Elasticsearch continues to add features at an astonishing rate, and people find really creative ways to use them and enhance it even more. What Neo4j can do is just way too cool to pass on. So we’ll look at how to ingest data with elasticsearch and analyze the data with neo4j. Combining the two helps us achieve some really powerful solutions.
I originally was intrigued by elasticsearch for log aggregation and its capability to instantly aggregate and search over millions of records. We could ship logs from all sorts of data sources like application logs, web server logs (Nginx, IIS). Then we can filter through those logs in Kibana’s Discover, choose the columns we wanted to see for particular use-cases and create saved searches. This immediately made it useful to us, the engineering team. We then use query-based filtering to add restrictions on documents people should access, and with field-level security, we can control which fields they even see inside each document. All of a sudden we have the ability to give our level 1 support real-time visibility into customer issues, without overloading them. On top of this, we add Windows event logs and Syslogs and create some alerts.
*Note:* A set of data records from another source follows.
(** The same between the clients and the cache nodes.  (The database nodes do
    not serve this path.) *)
Context (net_get : list (node_request * Response) -> string -> Z -> list (node_request * Response) * exchange).
Hypothesis net_answers : forall served url key t served' d resp,
  net_get served (MakeURL url +:+ "/key/" +:+ key) t = (served', Answered d resp) ->
  StatusCode resp = 200%Z ->
  exists path req, url_path ("/key/" +:+ key) = Some path /\ node_route_GET path = Some req /\
    (req, resp) ∈ served.
Hypothesis net_reads : forall served url t, (net_get served url t).1 = served.

(** ** The cluster *)

Record cluster : Type := {
  committed : list string;
  nodes : list node;
  (** What the database nodes have answered. *)
  answered : list (request * Response);
  cache_nodes : list (Node * C);
  (** The values the groupcache of a cache node has given, by key. *)
  given : list (string * string);
  (** What the cache nodes have answered. *)
  served : list (node_request * Response);
  reads : list (string * string);
  acked : list (string * string);
}.

Definition start : cluster :=
  {| committed := []; nodes := []; answered := []; cache_nodes := []; given := []; served := [];
     reads := []; acked := [] |}.

(** What changes when something happens to the databases, and when something
    happens to the caches. *)
Definition with_databases (cl : cluster) (log : list string) (ns : list node) : cluster :=
  {| committed := log; nodes := ns; answered := answered cl; cache_nodes := cache_nodes cl;
     given := given cl; served := served cl; reads := reads cl; acked := acked cl |}.
Definition with_answer (cl : cluster) (req : request) (resp : Response) (ak : list (string * string)) : cluster :=
  {| committed := committed cl; nodes := nodes cl; answered := (req, resp) :: answered cl;
     cache_nodes := cache_nodes cl; given := given cl; served := served cl; reads := reads cl;
     acked := ak ++ acked cl |}.
Definition with_caches (cl : cluster) (cs : list (Node * C)) (gv : list (string * string))
    (sv : list (node_request * Response)) : cluster :=
  {| committed := committed cl; nodes := nodes cl; answered := answered cl; cache_nodes := cs;
     given := gv ++ given cl; served := sv ++ served cl; reads := reads cl; acked := acked cl |}.
Definition with_read (cl : cluster) (key v : string) : cluster :=
  {| committed := committed cl; nodes := nodes cl; answered := answered cl; cache_nodes := cache_nodes cl;
     given := given cl; served := served cl; reads := (key, v) :: reads cl; acked := acked cl |}.

(** The write that a response acknowledges. *)
Definition ack_of (req : request) (resp : Response) : list (string * string) :=
  match req with
  | PostKey body =>
    if decide (resp = respond StatusOK_http (marshal_Status StatusOK))
    then match json_decode dec_kv body with Ok kv => [kv] | Err _ => [] end
    else []
  | _ => []
  end.

Inductive cluster_step : cluster -> cluster -> Prop :=
  (** A database node, the leader or one that takes itself for it, serves a
      request.  An entry is only committed at the end of the log. *)
  | step_serve cl i s req s' resp b committed' :
      nodes cl !! i = Some s -> serve s req = Ret (s', resp, b) ->
      (applied s' = applied s /\ committed' = committed cl) \/
      (applied s = committed cl /\ committed' = applied s') ->
      cluster_step cl (with_answer (with_databases cl committed' (<[i := s']> (nodes cl))) req resp
                         (ack_of req resp))
  (** An entry of an [Add] is committed after the node that proposed it has
      given up waiting. *)
  | step_commit cl data :
      add_entry data -> cluster_step cl (with_databases cl (committed cl ++ [data]) (nodes cl))
  (** The raft of a node hands the next committed entry to the state
      machine. *)
  | step_apply cl i s r r' data m' resp :
      nodes cl !! i = Some s -> raft (store s) = Some r ->
      committed cl !! length (raft_applied r) = Some data ->
      raft_applied r' = raft_applied r ++ [data] ->
      fsm_Apply (m (store s)) data = Ret (m', resp) ->
      cluster_step cl (with_databases cl (committed cl)
                         (<[i := with_store s (with_m (with_raft (store s) r') m')]> (nodes cl)))
  (** It restores the snapshot another node has persisted. *)
  | step_restore cl i j s s0 r r' m' :
      nodes cl !! i = Some s -> nodes cl !! j = Some s0 ->
      raft (store s) = Some r -> raft_applied r' = applied s0 ->
      fsm_Restore (m (store s)) (print_json (enc_map (fsm_Snapshot (m (store s0))))) = (m', None) ->
      cluster_step cl (with_databases cl (committed cl)
                         (<[i := with_store s (with_m (with_raft (store s) r') m')]> (nodes cl)))
  (** Elections and all else that happens within raft. *)
  | step_raft cl i s r r' :
      nodes cl !! i = Some s -> raft (store s) = Some r -> raft_applied r' = raft_applied r ->
      cluster_step cl (with_databases cl (committed cl) (<[i := with_store s (with_raft (store s) r')]> (nodes cl)))
  (** A node starts, or starts again, or goes: its state machine is empty
      and the log will be replayed. *)
  | step_nodes cl l1 l l2 l' :
      nodes cl = l1 ++ l ++ l2 ->
      Forall (fun s => m (store s) = m (Store_New (R := R)) /\ applied s = []) l' ->
      cluster_step cl (with_databases cl (committed cl) (l1 ++ l' ++ l2))
  (** A cache node serves a request of the master or of a client; a key it
      owns it fetches from the databases if it has to, by answers that have
      been given by then. *)
  | step_cache_serve cl l1 n c l2 stats fast req n' c' w' resp :
      cache_nodes cl = l1 ++ (n, c) :: l2 ->
      node_serve httpGetter stats n fast c (answered cl) req n' c' w' resp ->
      cluster_step cl (with_caches cl (l1 ++ (n', c') :: l2) [] [(req, resp)])
  (** It gives the value of a key to another cache node. *)
  | step_cache_get cl l1 n c l2 fast key c' w' body :
      cache_nodes cl = l1 ++ (n, c) :: l2 ->
      group_Get httpGetter n fast c (answered cl) key c' w' (Ok body) ->
      cluster_step cl (with_caches cl (l1 ++ (n, c') :: l2) [(key, body)] [])
  (** A cache node takes the value of a key from the cache node that owns it,
      keeps it or not, and answers clients and other cache nodes by it. *)
  | step_peer cl l1 n c l2 key k1 body c' :
      cache_nodes cl = l1 ++ (n, c) :: l2 -> peer_key key = Some k1 -> (k1, body) ∈ given cl ->
      c' = c \/ c' = gc_populate c key body ->
      cluster_step cl (with_caches cl (l1 ++ (n, c') :: l2) [(key, body)] [(NodeGetKey key, handleGetKey (Ok body))])
  (** It evicts entries or sets its fast database; or a node joins with an
      empty cache or leaves. *)
  | step_cache_change cl l1 l l2 l' :
      cache_nodes cl = l1 ++ l ++ l2 ->
      (forall n c key body, (n, c) ∈ l' -> gc_lookup c key = Some body ->
         exists n0 c0, (n0, c0) ∈ l /\ gc_lookup c0 key = Some body) ->
      cluster_step cl (with_caches cl (l1 ++ l' ++ l2) [] [])
  (** A client reads a key, by answers that have been given by then. *)
  | step_read cl c key served' v effs :
      KV_Get cfg net_get c (served cl) key served' (Ok v) effs ->
      cluster_step cl (with_read cl key v).

(** ** The invariant: every copy is the value of the committed log *)

(** The answer for a key that has the value [v]. *)
Definition is_answer (g : gmap string string) (k body : string) : Prop :=
  exists v, v <> "" /\ g !! k = Some v /\ body = marshal_kvResp k v.

(** The answer for a key a database may have been asked for. *)
Definition copy_of (g : gmap string string) (key body : string) : Prop :=
  exists k, asked_for key k /\ is_answer g k body.

(** A node is behind or level with the log. *)
Definition follows (log : list string) s : Prop := applied s `prefix_of` log /\ replayed s.

Record coherent (cl : cluster) (g : gmap string string) : Prop := {
  coh_log : Forall add_entry (committed cl);
  coh_state : fsm_replay (Some ∅) (committed cl) = Ret (Some g);
  coh_nodes : Forall (follows (committed cl)) (nodes cl);
  coh_answered : forall k resp, (GetKey k, resp) ∈ answered cl -> StatusCode resp = 200%Z ->
    is_answer g k (Body resp);
  coh_caches : forall n c key body, (n, c) ∈ cache_nodes cl -> gc_lookup c key = Some body ->
    copy_of g key body;
  coh_given : forall key body, (key, body) ∈ given cl -> copy_of g key body;
  coh_served : forall key resp, (NodeGetKey key, resp) ∈ served cl -> StatusCode resp = 200%Z ->
    copy_of g key (Body resp);
  coh_reads : forall key v, (key, v) ∈ reads cl -> v <> "" /\ g !! key = Some v;
  coh_acked : forall kv, kv ∈ acked cl -> valid_kv kv /\ marshal_command (add_command kv) ∈ committed cl;
}.

Lemma is_answer_mono g g' k body : g ⊆ g' -> is_answer g k body -> is_answer g' k body.
Proof. intros Hsub (v & Hv & Hk & ->). exists v. split; [done|]. split; [by eapply lookup_weaken|done]. Qed.

Lemma copy_of_mono g g' key body : g ⊆ g' -> copy_of g key body -> copy_of g' key body.
Proof. intros Hsub (k & Ha & Hk). exists k. split; [done|]. by eapply is_answer_mono. Qed.

Lemma follows_mono log log' s : log `prefix_of` log' -> follows log s -> follows log' s.
Proof. intros Hp [Ha Hr]. split; [by etrans|done]. Qed.

(** What a node that follows the log has is what the log says. *)
Lemma follows_state log s g :
  Forall add_entry log -> fsm_replay (Some ∅) log = Ret (Some g) -> follows log s ->
  exists g0, m (store s) = Some g0 /\ g0 ⊆ g /\ valid_map g.
Proof.
  intros Hl Hg [Hp Hr]. destruct (replay_prefix _ _ Hp Hl) as (g1 & g2 & H1 & H2 & Hsub & Hv).
  unfold replayed in Hr. rewrite H1 in Hr. rewrite Hg in H2. injection Hr as Hr. injection H2 as <-.
  by exists g1.
Qed.

(** A 200 answer of its read handler is a copy. *)
Lemma follows_copy log s g key resp :
  Forall add_entry log -> fsm_replay (Some ∅) log = Ret (Some g) -> follows log s ->
  handleGet s key = Ret resp -> StatusCode resp = 200%Z -> is_answer g key (Body resp).
Proof.
  intros Hl Hg Hs Hh Hst. destruct (follows_state _ _ _ Hl Hg Hs) as (g0 & Hm & Hsub & _).
  destruct (handleGet_200 _ _ _ Hh Hst) as (v & Hv & Hk & ->). rewrite Hm in Hk.
  exists v. split; [done|]. split; [|done]. by eapply lookup_weaken.
Qed.
(** One update and one heartbeat after it repair any list. *)
Lemma update_and_beat d us1 url us2 :
  cluster_inv d -> w_updating (db_world d) = us1 ++ url :: us2 ->
  exists s w', w_nodes (db_world d) !! url = Some s /\
    updatePeers cfg s (with_updating (db_world d) (us1 ++ us2)) = Ret (w', None) /\
    Master_Peers cfg w' = Ok (Some (sort_strings (httpAddr <$> db_members d))) /\
    forall order, order ≡ₚ httpAddr <$> db_members d ->
      Master_Peers cfg (beat w' order) = Ok (Some (sort_strings (httpAddr <$> db_alive d))).
Proof.
  intros Hi Hl. assert (url ∈ w_updating (db_world d)) as Hu by (rewrite Hl; apply elem_of_app; right; by left).
  destruct (ci_updating _ Hi url Hu) as (l & El & ->).
  destruct (alive_serves d l Hi (leader_alive d l El)) as (s & Hs & _).
  destruct (plan_members d _ s Hi Hu Hs) as (known & _ & Hp).
  destruct (updatePeers cfg s (with_updating (db_world d) (us1 ++ us2))) as [[w' err]|] eqn:E;
    [|by rewrite updatePeers_eq, Hp in E].
  destruct (update_publishes d us1 _ us2 s w' err Hi Hl Hs E) as (Hi' & _ & _ & Hw' & ->).
  exists s, w'. split_and!; [done|done|exact Hw'|]. intros order Hord.
  apply (beat_settles (in_world d w') (sort_strings (httpAddr <$> db_members d))); [done| |exact Hw'|by rewrite sort_strings_perm].
  intros q Hq. eexists. split; [exact Hw'|]. apply elem_of_listed. exists q. split; [done|].
  by apply (alive_members (in_world d w')).
Qed.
We start sending system metrics like memory and CPU usage, and it becomes useful to the infrastructure team for capacity planning. This leads to teams sharing indices across products and correlating logs across several microservices used by a customer during a session. We then start having dashboards optimized for each team, with everyone looking at this emergent Systems Engineering project with everyone building upon everyone else’s data, and everyone working with the same data, but without any restrictions on how they can interact with it.
We are of course not limited in any way as to what type of data we can ingest. Adding firewall logs and maybe some NetFlow data can add value. Capturing data from honeypots centrally allows us to catch threats in real-time. We can of use metricbeat to connect into our Kafka and Redis clusters and capture statistics and tag the data with the location of the data center or part of the business it serves.
https://www.elastic.co/guide/en/beats/metricbeat/current/metricbeat-modules.html
And we can use filebeat to get logs from all our 3rd party dependencies like MySQL, or Suricata IDS/IPS, and even about our cloud infrastructure with hooks into GCP, AWS, and Azure.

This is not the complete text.